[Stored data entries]
________

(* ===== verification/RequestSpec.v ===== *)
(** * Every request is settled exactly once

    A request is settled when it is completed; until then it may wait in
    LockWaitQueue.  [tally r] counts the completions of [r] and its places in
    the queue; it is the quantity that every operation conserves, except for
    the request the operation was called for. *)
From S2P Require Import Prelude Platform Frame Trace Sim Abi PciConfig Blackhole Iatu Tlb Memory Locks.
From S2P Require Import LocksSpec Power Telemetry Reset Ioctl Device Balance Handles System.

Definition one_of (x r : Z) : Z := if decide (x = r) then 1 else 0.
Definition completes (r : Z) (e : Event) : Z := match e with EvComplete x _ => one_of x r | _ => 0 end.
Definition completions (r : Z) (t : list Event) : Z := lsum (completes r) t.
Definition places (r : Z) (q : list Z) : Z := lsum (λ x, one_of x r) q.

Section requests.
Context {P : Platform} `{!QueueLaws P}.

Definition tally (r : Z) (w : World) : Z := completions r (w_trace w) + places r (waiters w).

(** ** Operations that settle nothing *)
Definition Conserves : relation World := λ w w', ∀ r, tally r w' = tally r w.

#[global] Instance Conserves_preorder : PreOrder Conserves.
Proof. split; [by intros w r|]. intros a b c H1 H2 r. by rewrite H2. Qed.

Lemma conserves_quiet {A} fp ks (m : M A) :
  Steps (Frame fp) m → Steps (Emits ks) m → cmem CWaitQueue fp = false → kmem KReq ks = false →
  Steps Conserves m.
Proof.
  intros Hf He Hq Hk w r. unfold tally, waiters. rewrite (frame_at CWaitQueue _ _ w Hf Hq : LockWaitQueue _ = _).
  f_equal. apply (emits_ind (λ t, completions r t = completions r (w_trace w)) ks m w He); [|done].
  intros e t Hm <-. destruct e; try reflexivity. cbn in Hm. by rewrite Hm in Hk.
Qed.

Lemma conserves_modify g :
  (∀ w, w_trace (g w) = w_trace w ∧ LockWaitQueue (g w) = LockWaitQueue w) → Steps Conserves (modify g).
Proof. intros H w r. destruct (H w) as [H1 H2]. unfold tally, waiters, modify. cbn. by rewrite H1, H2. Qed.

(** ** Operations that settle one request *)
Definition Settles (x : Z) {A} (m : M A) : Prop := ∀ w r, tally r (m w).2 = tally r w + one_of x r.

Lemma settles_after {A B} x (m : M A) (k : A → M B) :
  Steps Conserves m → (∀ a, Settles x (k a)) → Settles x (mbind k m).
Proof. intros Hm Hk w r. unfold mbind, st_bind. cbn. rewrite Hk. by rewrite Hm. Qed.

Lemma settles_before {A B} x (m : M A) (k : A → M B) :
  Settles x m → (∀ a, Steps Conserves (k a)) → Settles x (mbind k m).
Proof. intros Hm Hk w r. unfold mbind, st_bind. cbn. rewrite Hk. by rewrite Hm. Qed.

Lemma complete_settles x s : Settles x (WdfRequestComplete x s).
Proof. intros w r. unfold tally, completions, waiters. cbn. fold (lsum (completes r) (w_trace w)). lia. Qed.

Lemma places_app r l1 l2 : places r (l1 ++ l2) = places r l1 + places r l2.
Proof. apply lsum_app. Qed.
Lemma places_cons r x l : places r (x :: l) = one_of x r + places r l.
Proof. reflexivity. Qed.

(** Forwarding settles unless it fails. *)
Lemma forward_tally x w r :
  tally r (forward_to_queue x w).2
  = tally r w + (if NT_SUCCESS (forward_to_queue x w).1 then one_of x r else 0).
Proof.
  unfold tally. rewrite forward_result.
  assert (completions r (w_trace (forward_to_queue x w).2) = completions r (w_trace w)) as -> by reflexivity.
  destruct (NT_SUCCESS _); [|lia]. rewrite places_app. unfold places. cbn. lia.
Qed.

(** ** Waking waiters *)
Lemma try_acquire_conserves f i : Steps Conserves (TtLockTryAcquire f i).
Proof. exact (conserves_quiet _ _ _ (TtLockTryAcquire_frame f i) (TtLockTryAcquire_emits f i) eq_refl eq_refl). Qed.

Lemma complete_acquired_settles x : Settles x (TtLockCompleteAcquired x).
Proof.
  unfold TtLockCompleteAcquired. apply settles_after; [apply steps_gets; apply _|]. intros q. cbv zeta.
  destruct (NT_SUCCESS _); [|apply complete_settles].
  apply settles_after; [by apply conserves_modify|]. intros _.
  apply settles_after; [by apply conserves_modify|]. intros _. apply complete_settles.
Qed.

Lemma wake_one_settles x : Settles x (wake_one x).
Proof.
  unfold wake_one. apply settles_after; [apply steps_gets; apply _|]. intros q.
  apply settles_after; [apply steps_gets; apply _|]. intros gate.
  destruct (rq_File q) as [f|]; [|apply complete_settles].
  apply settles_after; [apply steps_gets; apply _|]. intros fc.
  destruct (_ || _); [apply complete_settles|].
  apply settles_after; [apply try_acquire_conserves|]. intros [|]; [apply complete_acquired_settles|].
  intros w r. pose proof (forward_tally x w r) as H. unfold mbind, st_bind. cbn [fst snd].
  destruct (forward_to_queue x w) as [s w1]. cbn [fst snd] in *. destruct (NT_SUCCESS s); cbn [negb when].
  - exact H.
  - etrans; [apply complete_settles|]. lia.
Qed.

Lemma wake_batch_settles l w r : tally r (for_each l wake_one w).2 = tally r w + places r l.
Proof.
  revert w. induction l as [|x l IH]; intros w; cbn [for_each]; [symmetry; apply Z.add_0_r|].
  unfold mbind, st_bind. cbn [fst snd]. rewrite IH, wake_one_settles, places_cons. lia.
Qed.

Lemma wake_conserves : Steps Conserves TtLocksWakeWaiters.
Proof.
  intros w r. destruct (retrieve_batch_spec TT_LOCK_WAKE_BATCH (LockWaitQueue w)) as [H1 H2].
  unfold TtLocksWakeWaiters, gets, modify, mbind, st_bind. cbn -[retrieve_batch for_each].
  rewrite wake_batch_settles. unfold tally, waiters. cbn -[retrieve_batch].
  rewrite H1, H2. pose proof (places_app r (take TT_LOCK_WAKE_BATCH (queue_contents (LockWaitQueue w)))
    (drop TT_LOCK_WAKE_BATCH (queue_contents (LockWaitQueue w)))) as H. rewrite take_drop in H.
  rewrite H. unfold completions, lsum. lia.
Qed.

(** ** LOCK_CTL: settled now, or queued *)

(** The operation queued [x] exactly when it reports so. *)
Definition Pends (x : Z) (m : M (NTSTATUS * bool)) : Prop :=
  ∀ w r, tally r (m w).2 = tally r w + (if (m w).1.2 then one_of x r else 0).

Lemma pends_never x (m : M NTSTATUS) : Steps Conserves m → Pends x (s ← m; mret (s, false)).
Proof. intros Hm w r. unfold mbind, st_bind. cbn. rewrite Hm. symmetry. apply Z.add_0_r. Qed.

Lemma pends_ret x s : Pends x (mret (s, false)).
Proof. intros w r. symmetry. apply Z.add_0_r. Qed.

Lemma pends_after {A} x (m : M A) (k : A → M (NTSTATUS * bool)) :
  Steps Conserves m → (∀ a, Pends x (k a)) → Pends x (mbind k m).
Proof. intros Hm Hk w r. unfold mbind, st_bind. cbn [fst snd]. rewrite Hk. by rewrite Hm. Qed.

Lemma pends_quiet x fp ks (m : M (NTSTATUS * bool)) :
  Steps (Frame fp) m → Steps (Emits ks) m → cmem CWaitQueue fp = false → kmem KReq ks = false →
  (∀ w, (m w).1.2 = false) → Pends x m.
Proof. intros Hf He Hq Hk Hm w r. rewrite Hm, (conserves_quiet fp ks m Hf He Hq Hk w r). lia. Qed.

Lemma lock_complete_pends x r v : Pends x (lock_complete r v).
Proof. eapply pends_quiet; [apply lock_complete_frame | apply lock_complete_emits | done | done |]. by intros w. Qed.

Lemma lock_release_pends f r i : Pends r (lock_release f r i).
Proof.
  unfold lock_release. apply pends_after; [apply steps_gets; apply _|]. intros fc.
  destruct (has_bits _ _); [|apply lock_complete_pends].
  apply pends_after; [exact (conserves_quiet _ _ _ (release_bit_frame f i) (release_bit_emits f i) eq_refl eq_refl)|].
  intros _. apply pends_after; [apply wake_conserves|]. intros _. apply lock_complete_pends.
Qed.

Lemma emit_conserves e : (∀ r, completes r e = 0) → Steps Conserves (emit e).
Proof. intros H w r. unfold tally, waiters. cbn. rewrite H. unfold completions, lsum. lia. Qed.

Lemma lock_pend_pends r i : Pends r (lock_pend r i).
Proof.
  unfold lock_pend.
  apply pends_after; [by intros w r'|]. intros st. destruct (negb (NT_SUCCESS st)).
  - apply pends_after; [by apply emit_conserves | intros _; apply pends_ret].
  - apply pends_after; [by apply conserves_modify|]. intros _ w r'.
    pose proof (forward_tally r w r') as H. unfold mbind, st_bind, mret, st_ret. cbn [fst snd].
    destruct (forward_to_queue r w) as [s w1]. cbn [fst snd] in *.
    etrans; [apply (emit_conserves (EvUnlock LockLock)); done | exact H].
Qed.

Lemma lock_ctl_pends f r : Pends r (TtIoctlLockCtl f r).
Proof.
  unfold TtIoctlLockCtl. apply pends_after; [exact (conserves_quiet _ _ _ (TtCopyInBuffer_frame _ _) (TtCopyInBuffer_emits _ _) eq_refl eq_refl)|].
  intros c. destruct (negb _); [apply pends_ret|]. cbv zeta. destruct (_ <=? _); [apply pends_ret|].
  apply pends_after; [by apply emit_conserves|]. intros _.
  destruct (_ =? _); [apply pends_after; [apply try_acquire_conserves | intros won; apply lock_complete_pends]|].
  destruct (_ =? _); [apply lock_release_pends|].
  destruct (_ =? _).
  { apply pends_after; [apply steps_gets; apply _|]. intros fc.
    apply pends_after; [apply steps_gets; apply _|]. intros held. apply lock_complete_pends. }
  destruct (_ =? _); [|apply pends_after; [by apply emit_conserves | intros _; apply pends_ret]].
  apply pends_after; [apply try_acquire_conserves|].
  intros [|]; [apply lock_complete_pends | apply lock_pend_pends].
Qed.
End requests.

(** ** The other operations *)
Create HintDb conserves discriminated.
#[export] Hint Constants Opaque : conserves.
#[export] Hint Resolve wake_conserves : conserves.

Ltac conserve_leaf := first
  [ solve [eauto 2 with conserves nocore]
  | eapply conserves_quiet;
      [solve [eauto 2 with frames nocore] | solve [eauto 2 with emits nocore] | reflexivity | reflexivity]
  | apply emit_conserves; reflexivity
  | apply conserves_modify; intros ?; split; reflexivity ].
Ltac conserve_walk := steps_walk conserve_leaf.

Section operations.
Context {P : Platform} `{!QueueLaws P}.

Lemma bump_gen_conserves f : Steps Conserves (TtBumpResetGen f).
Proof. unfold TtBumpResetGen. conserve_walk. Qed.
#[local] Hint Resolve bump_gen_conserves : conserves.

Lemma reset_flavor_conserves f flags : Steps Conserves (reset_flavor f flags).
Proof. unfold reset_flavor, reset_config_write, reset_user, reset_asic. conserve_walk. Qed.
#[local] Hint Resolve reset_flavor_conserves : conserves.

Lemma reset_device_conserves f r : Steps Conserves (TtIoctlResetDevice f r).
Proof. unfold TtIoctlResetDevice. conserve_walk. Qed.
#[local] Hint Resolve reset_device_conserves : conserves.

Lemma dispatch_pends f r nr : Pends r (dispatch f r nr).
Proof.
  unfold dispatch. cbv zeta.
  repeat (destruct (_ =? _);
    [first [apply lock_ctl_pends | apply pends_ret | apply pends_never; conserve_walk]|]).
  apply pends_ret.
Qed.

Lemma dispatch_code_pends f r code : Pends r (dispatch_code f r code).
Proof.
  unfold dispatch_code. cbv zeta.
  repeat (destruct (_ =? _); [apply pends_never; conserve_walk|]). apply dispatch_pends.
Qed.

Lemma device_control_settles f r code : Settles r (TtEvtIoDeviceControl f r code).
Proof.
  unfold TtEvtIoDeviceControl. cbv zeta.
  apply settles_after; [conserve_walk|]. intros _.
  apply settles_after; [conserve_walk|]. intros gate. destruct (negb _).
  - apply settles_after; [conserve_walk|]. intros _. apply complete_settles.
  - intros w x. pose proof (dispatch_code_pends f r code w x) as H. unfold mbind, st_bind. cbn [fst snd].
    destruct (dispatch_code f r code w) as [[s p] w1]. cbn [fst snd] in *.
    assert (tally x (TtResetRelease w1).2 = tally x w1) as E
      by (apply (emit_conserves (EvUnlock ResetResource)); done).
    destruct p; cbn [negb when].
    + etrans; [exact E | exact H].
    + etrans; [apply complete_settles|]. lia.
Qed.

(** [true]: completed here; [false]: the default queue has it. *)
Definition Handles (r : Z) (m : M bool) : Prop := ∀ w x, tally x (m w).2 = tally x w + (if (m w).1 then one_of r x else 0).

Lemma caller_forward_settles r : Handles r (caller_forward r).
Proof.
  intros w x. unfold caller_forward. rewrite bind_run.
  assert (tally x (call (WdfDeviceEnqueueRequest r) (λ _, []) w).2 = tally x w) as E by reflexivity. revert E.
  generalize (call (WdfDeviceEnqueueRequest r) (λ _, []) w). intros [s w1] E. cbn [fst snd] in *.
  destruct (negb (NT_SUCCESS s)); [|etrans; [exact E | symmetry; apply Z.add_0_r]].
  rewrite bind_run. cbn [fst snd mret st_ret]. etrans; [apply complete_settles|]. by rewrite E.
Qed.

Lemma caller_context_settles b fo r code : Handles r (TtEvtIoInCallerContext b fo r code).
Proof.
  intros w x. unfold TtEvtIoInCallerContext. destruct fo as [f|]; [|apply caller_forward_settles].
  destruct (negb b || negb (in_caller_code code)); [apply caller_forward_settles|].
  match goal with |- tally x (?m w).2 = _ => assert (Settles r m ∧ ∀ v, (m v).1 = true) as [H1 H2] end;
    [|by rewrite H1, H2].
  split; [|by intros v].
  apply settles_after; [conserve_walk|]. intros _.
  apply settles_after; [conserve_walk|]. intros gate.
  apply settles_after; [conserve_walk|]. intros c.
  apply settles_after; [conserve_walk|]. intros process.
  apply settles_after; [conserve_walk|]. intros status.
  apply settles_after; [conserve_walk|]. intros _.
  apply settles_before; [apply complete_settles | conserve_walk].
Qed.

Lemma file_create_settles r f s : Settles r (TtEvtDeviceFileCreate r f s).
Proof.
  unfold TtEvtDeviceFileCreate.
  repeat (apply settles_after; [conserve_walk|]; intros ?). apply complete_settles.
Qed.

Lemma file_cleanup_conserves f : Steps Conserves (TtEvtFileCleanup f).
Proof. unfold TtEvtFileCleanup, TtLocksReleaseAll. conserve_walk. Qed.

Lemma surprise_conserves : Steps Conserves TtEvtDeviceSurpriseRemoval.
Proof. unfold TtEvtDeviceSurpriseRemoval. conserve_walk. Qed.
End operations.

________

DIRECTIONS FOR THIS TASK> Find the word "Section" in the records and pull out each line that has it.

ANSWER TO THIS EXERCISE>
Section requests.
Section operations.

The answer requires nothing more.